You seem to be mixing two arguments here. One is the “PR disaster” angle which might be valid regardless of the actual merits of the project. The other one seems to be an argument against the actual merits of the project, but you don’t provide actual arguments on the object level, so I don’t know what to respond here.
You know what helps me evangelize the EA movement to friends? When a movement I’ve talked about being steadfastly committed to moral rigor launches a “fellowship” for people to work remotely in the Bahamas because it’s crypto-friendly?!
This is insanely tone-deaf. Ridicule and charges of hypocrisy directed at this effort will be much deserved. Purporting to carry a great moral burden means taking great pains to act with moral propriety and to head-off PR minefields like this one.
Hmm, even though I’m someone who’d be excited to go to the Bahamas and am happy to subsidize others interested in doing so, I agree that from the outside this is a really funny situation, and I think it’s reasonable to laugh at ourselves a little for it.
But ultimately, we are a movement primarily bottlenecked not by small-donor $s, PR, or appearance of moral rigor, but by a) lacking the strategic clarity to confidently know what we’re doing and b) having enough people to act on the directions that we are moderately confident about what’s right to do.
Building a community of people next to the richest company in EA seems like a reasonable bet for us to get better at both.
There is much that could be said in response to this.
The tone of your comment is not very constructive. I get that you’re upset but I would love if we could aim for a higher standard on this platform.
The EA community is not a monolithic super-agent that has perfect control over what all its parts do—far from it. That is actually one of the strengths of the community (and some might even say that we give too much credit to orthodoxy). So even if everyone on this forum or the wider community did agree that this was a stupid idea, then we could still do nothing about it since it is FTX’s money and theirs to do with what they want. It does not make sense to talk about this in terms of “the EA community” launching this fellowship in the same way that it does not make sense to say that “the EA community” thinks that [cause XYZ] is the most important one. You could of course argue that the post received a lot of positive attention and that indicates support from the wider community and that would be a good argument, but it’s far from being equivalent to everyone (or even the majority) of the EA community agreeing that this is the best way to spend a few million marginal dollars (ballpark estimate I just made up).

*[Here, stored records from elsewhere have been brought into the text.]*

(* ===== verification/Spinlock.v ===== *)
(** * Spin locks

    [kernel/spinlock.c].  A CPU has its interrupt flag and the nesting depth of
    [pushcli]; a lock has its [locked] word and the CPU that holds it.  [sstep]
    interleaves the instructions of [acquire] and [release] that touch the lock,
    on any number of CPUs. *)

From S2P Require Import Prelude.

Record cpu := Cpu { c_ncli : Z; c_intena : bool; c_if : bool }.

(** [pushcli] and [popcli] on the CPU that runs them. *)
Definition pushcli : M cpu unit :=
  let* eflags := gets c_if in
  do* modify (fun c => Cpu (c_ncli c) (c_intena c) false) in
  do* modify (fun c => if c_ncli c =? 0 then Cpu (c_ncli c) eflags (c_if c) else c) in
  modify (fun c => Cpu (s32 (c_ncli c + 1)) (c_intena c) (c_if c)).

Definition popcli : M cpu unit :=
  let* c := get in
  if c_if c then panic "popcli - interruptible" else
  do* modify (fun c => Cpu (s32 (c_ncli c - 1)) (c_intena c) (c_if c)) in
  let* c := get in
  if c_ncli c <? 0 then panic "popcli" else
  when (c_ncli c =? 0) && c_intena c then
    modify (fun c => Cpu (c_ncli c) (c_intena c) true).

(** [lk->cpu] is the index of a CPU. *)
Record spinlock := SpinLock { lk_locked : bool; lk_cpu : option nat }.
Definition initlock : spinlock := SpinLock false None.

Definition holding (lk : spinlock) (me : nat) : bool :=
  lk_locked lk && bool_decide (lk_cpu lk = Some me).

(** ** Nesting of pushcli and popcli *)

Fixpoint times (n : nat) (m : M cpu unit) : M cpu unit :=
  match n with O => ret tt | S n => do* m in times n m end.

(** Interrupts are off inside. *)
Definition cpu_ok (c : cpu) : Prop := 0 <= c_ncli c /\ (0 < c_ncli c -> c_if c = false).

Lemma pushcli_spec c (Q : unit -> cpu -> Prop) :
  0 <= c_ncli c < 2 ^ 31 - 1 ->
  Q tt (Cpu (c_ncli c + 1) (if c_ncli c =? 0 then c_if c else c_intena c) false) ->
  wp pushcli Q c.
Proof.
  intros Hn HQ. unfold pushcli. wp_step. wp_step. wp_step. wp_step. wp_step. wp_step. wp_step.
  cbn [c_ncli c_intena c_if]. destruct (c_ncli c =? 0); cbn [c_ncli c_intena c_if];
    by rewrite s32_small by lia.
Qed.

Lemma popcli_spec c (Q : unit -> cpu -> Prop) :
  0 < c_ncli c < 2 ^ 31 -> c_if c = false ->
  Q tt (Cpu (c_ncli c - 1) (c_intena c) ((c_ncli c =? 1) && c_intena c)) ->
  wp popcli Q c.
Proof.
  intros Hn Hi HQ. unfold popcli. wp_step. wp_step. rewrite Hi. wp_step. wp_step. wp_step. wp_step.
  cbn [c_ncli c_intena c_if]. rewrite s32_small by lia. rewrite (proj2 (Z.ltb_ge _ _)) by lia.
  replace (c_ncli c - 1 =? 0) with (c_ncli c =? 1)
    by (destruct (Z.eqb_spec (c_ncli c) 1), (Z.eqb_spec (c_ncli c - 1) 0); lia).
  destruct ((c_ncli c =? 1) && c_intena c); wp_step; by rewrite ?Hi.
Qed.

Lemma times_push n c (Q : unit -> cpu -> Prop) :
  0 <= c_ncli c -> c_ncli c + Z.of_nat (S n) < 2 ^ 31 ->
  Q tt (Cpu (c_ncli c + Z.of_nat (S n)) (if c_ncli c =? 0 then c_if c else c_intena c) false) ->
  wp (times (S n) pushcli) Q c.
Proof.
  revert c. induction n as [|n IH]; intros c H0 Hn HQ; cbn [times].
  - wp_step. apply pushcli_spec; [lia|]. by wp_step.
  - wp_step. apply pushcli_spec; [lia|]. apply IH; cbn [c_ncli c_intena c_if]; [lia|lia|].
    rewrite (proj2 (Z.eqb_neq (c_ncli c + 1) 0)) by lia.
    by replace (c_ncli c + 1 + Z.of_nat (S n)) with (c_ncli c + Z.of_nat (S (S n))) by lia.
Qed.

Lemma times_pop n c (Q : unit -> cpu -> Prop) :
  0 <= c_ncli c - Z.of_nat (S n) -> c_ncli c < 2 ^ 31 -> c_if c = false ->
  Q tt (Cpu (c_ncli c - Z.of_nat (S n)) (c_intena c)
            ((c_ncli c =? Z.of_nat (S n)) && c_intena c)) ->
  wp (times (S n) popcli) Q c.
Proof.
  revert c. induction n as [|n IH]; intros c Hn Hmax Hi HQ; cbn [times].
  - wp_step. apply popcli_spec; [lia|done|]. by wp_step.
  - wp_step. apply popcli_spec; [lia|done|]. apply IH; cbn [c_ncli c_intena c_if]; [lia|lia| |].
    + by rewrite (proj2 (Z.eqb_neq (c_ncli c) 1)) by lia.
    + replace (c_ncli c - 1 - Z.of_nat (S n)) with (c_ncli c - Z.of_nat (S (S n))) by lia.
      replace (c_ncli c - 1 =? Z.of_nat (S n)) with (c_ncli c =? Z.of_nat (S (S n))); [done|].
      destruct (Z.eqb_spec (c_ncli c) (Z.of_nat (S (S n)))), (Z.eqb_spec (c_ncli c - 1) (Z.of_nat (S n))); lia.
Qed.

(** [n] calls of [pushcli] turn interrupts off and the matching [n] calls
    of [popcli] leave the interrupt flag and the depth as they were, whatever
    the depth before. *)
Theorem pushcli_popcli n c :
  cpu_ok c -> c_ncli c + Z.of_nat (S n) < 2 ^ 31 ->
  wp (times (S n) pushcli) (fun _ c1 => c_if c1 = false /\
     wp (times (S n) popcli) (fun _ c2 => c_if c2 = c_if c /\ c_ncli c2 = c_ncli c) c1) c.
Proof.
  intros [H0 Hoff] Hn. apply times_push; [done|done|]. split; [done|].
  apply times_pop; cbn [c_ncli c_intena c_if]; [lia|lia|done|].
  split; [|lia]. destruct (Z.eqb_spec (c_ncli c) 0) as [E|E].
  - rewrite E. cbn [Z.add]. by rewrite Z.eqb_refl.
  - rewrite (proj2 (Z.eqb_neq _ _)) by lia. cbn [andb]. symmetry. apply Hoff. lia.
Qed.

(** A [popcli] without [pushcli] panics. *)
Theorem popcli_unmatched c : c_ncli c = 0 -> c_if c = false -> popcli c = Panic "popcli".
Proof. destruct c as [n i f]. cbn. intros -> ->. done. Qed.

(** ** The lock *)

(** Where a CPU is: outside; spinning in [acquire]; past the [xchg] but before
    [lk->cpu] is set; inside; in [release] with [lk->cpu] cleared. *)
Inductive pc := Out | Spin | Got | In | Rel.

Record spinsys := SpinSys { ss_lock : spinlock; ss_pc : list pc }.

Inductive sstep (s : spinsys) : spinsys -> Prop :=
| ss_enter c :                     (* pushcli; if(holding(lk)) panic *)
    ss_pc s !! c = Some Out -> holding (ss_lock s) c = false ->
    sstep s (SpinSys (ss_lock s) (<[c := Spin]> (ss_pc s)))
| ss_xchg c :                      (* xchg(&lk->locked, 1) *)
    ss_pc s !! c = Some Spin ->
    sstep s (SpinSys (SpinLock true (lk_cpu (ss_lock s)))
               (if lk_locked (ss_lock s) then ss_pc s else <[c := Got]> (ss_pc s)))
| ss_record c :                    (* lk->cpu = mycpu() *)
    ss_pc s !! c = Some Got ->
    sstep s (SpinSys (SpinLock (lk_locked (ss_lock s)) (Some c)) (<[c := In]> (ss_pc s)))
| ss_clear c :                     (* if(!holding(lk)) panic; lk->cpu = 0 *)
    ss_pc s !! c = Some In -> holding (ss_lock s) c = true ->
    sstep s (SpinSys (SpinLock (lk_locked (ss_lock s)) None) (<[c := Rel]> (ss_pc s)))
| ss_unlock c :                    (* movl $0, lk->locked; popcli *)
    ss_pc s !! c = Some Rel ->
    sstep s (SpinSys (SpinLock false (lk_cpu (ss_lock s))) (<[c := Out]> (ss_pc s))).

Definition spin_init (n : nat) : spinsys := SpinSys initlock (replicate n Out).

(** The CPU owns the lock word. *)
Definition owns (p : pc) : bool := match p with Got | In | Rel => true | _ => false end.

Record spin_inv (s : spinsys) : Prop := {
  si_one : forall c d p q, ss_pc s !! c = Some p -> ss_pc s !! d = Some q ->
    owns p = true -> owns q = true -> c = d;
  si_locked : forall c p, ss_pc s !! c = Some p -> owns p = true -> lk_locked (ss_lock s) = true;
  si_free : lk_locked (ss_lock s) = true -> exists c p, ss_pc s !! c = Some p /\ owns p = true;
  si_cpu : forall c, lk_cpu (ss_lock s) = Some c <-> ss_pc s !! c = Some In }.

(** The owner of the lock word moves on. *)
Lemma spin_owner s c p p' cp :
  spin_inv s -> ss_pc s !! c = Some p -> owns p = true -> owns p' = true ->
  (forall a, cp = Some a <-> a = c /\ p' = In) ->
  spin_inv (SpinSys (SpinLock (lk_locked (ss_lock s)) cp) (<[c := p']> (ss_pc s))).
Proof.
  intros [I1 I2 I3 I4] Hc Ho Ho' Hcp.
  assert (Hno : forall a q, ss_pc s !! a = Some q -> a <> c -> owns q = false).
  { intros a q Ha Hne. destruct (owns q) eqn:E; [|done]. by destruct Hne; eapply I1. }
  assert (Hlt : (c < length (ss_pc s))%nat) by (by eapply lookup_lt_Some).
  constructor; cbn [ss_lock ss_pc lk_locked lk_cpu].
  - intros a b q r Ha Hb Hq Hr. apply lookup_set in Ha as [[-> ->]|[Hne Ha]].
    + apply lookup_set in Hb as [[-> ->]|[Hne Hb]]; [done|]. by rewrite (Hno b r Hb Hne) in Hr.
    + by rewrite (Hno a q Ha Hne) in Hq.
  - intros a q Ha Hq. by eapply I2.
  - intros _. exists c, p'. split; [|done]. by apply list_lookup_insert_eq.
  - intros a. rewrite Hcp. destruct (decide (a = c)) as [->|Hne].
    + rewrite list_lookup_insert_eq by done. naive_solver.
    + rewrite list_lookup_insert_ne by done. split; [by intros [? _]|]. intros Ha.
      by specialize (Hno a In Ha Hne).
Qed.

Lemma spin_step s s' : sstep s s' -> spin_inv s -> spin_inv s'.
Proof.
  intros Hs [I1 I2 I3 I4].
  destruct Hs as [c Hc Hh|c Hc|c Hc|c Hc Hh|c Hc].
  - constructor; cbn [ss_lock ss_pc].
    + intros a b p q Ha Hb. apply lookup_set in Ha as [[-> ->]|[_ Ha]]; [done|].
      apply lookup_set in Hb as [[-> ->]|[_ Hb]]; [done|]. by eapply I1.
    + intros a p Ha. apply lookup_set in Ha as [[-> ->]|[_ Ha]]; [done|]. by eapply I2.
    + intros Hl. destruct (I3 Hl) as (a & p & Ha & Hp). exists a, p. split; [|done].
      rewrite list_lookup_insert_ne; [done|]. intros <-. by simplify_eq.
    + intros a. rewrite I4. destruct (decide (a = c)) as [->|]; [|by rewrite list_lookup_insert_ne].
      rewrite list_lookup_insert_eq by (by eapply lookup_lt_Some). rewrite Hc. done.
  - destruct (lk_locked (ss_lock s)) eqn:El.
    + constructor; cbn [ss_lock ss_pc lk_locked lk_cpu]; done.
    + assert (Hno : forall a p, ss_pc s !! a = Some p -> owns p = false).
      { intros a p Ha. destruct (owns p) eqn:E; [|done]. pose proof (I2 a p Ha E). congruence. }
      constructor; cbn [ss_lock ss_pc lk_locked lk_cpu]; try done.
      * intros a b p q Ha Hb Hp Hq. apply lookup_set in Ha as [[-> ->]|[_ Ha]];
          [|by rewrite (Hno a p Ha) in Hp].
        apply lookup_set in Hb as [[-> ->]|[_ Hb]]; [done|by rewrite (Hno b q Hb) in Hq].
      * intros _. exists c, Got. split; [|done]. apply list_lookup_insert_eq. by eapply lookup_lt_Some.
      * intros a. rewrite I4. destruct (decide (a = c)) as [->|]; [|by rewrite list_lookup_insert_ne].
        rewrite list_lookup_insert_eq by (by eapply lookup_lt_Some). rewrite Hc. done.
  - apply (spin_owner s c Got In (Some c)); [by constructor|done|done|done|]. naive_solver.
  - apply (spin_owner s c In Rel None); [by constructor|done|done|done|]. naive_solver.
  - assert (Hno : forall a p, ss_pc s !! a = Some p -> a <> c -> owns p = false).
    { intros a p Ha Hne. destruct (owns p) eqn:E; [|done]. by destruct Hne; eapply I1. }
    constructor; cbn [ss_lock ss_pc lk_locked lk_cpu]; try done.
    + intros a b p q Ha Hb Hp Hq. apply lookup_set in Ha as [[-> ->]|[Hne Ha]]; [done|].
      by rewrite (Hno a p Ha Hne) in Hp.
    + intros a p Ha Hp. apply lookup_set in Ha as [[-> ->]|[Hne Ha]]; [done|].
      by rewrite (Hno a p Ha Hne) in Hp.
    + intros a. rewrite I4. destruct (decide (a = c)) as [->|]; [|by rewrite list_lookup_insert_ne].
      rewrite list_lookup_insert_eq by (by eapply lookup_lt_Some). rewrite Hc. done.
Qed.

(** C39: spin locks exclude: however the CPUs are interleaved, at most one is
    inside, it is the one the lock names, and the checks that would panic in
    [acquire] and [release] never fail for a CPU that pairs them. *)
Theorem spinlock_mutex n s :
  rtc sstep (spin_init n) s ->
  (forall c d, ss_pc s !! c = Some In -> ss_pc s !! d = Some In -> c = d) /\
  (forall c, ss_pc s !! c = Some In -> holding (ss_lock s) c = true) /\
  (forall c, ss_pc s !! c = Some Out -> holding (ss_lock s) c = false).
Proof.
  intros Hs. assert (Hi : spin_inv s).
  { apply (rtc_preserve _ spin_inv spin_step _ _ Hs). constructor; cbn; try done.
    - intros a b p q Ha. by apply lookup_replicate in Ha as [-> _].
    - intros a p Ha. by apply lookup_replicate in Ha as [-> _].
    - intros a. split; [done|]. intros Ha. by apply lookup_replicate in Ha as [? _]. }
  destruct Hi as [I1 I2 _ I4]. split_and!.
  - intros c d Hc Hd. by eapply I1.
  - intros c Hc. unfold holding. rewrite (I2 c In) by done. by rewrite (proj2 (I4 c)), bool_decide_eq_true_2.
  - intros c Hc. unfold holding. destruct (lk_locked (ss_lock s)); [|done]. cbn.
    apply bool_decide_eq_false. intros E. apply I4 in E. by simplify_eq.
Qed.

You are getting the direction of causality wrong. FTX moved to the Bahamas because it is crypto-friendly. That makes sense because FTX is a crypto exchange. Afaict, they want to build an EA community there because that’s where they are located which also makes sense from their perspective (I don’t necessarily agree it’s the best place for this kind of project but I can at least understand the reasoning).
You seem to be mixing two arguments here. One is the “PR disaster” angle which might be valid regardless of the actual merits of the project. The other one seems to be an argument against the actual merits of the project, but you don’t provide actual arguments on the object level, so I don’t know what to respond here.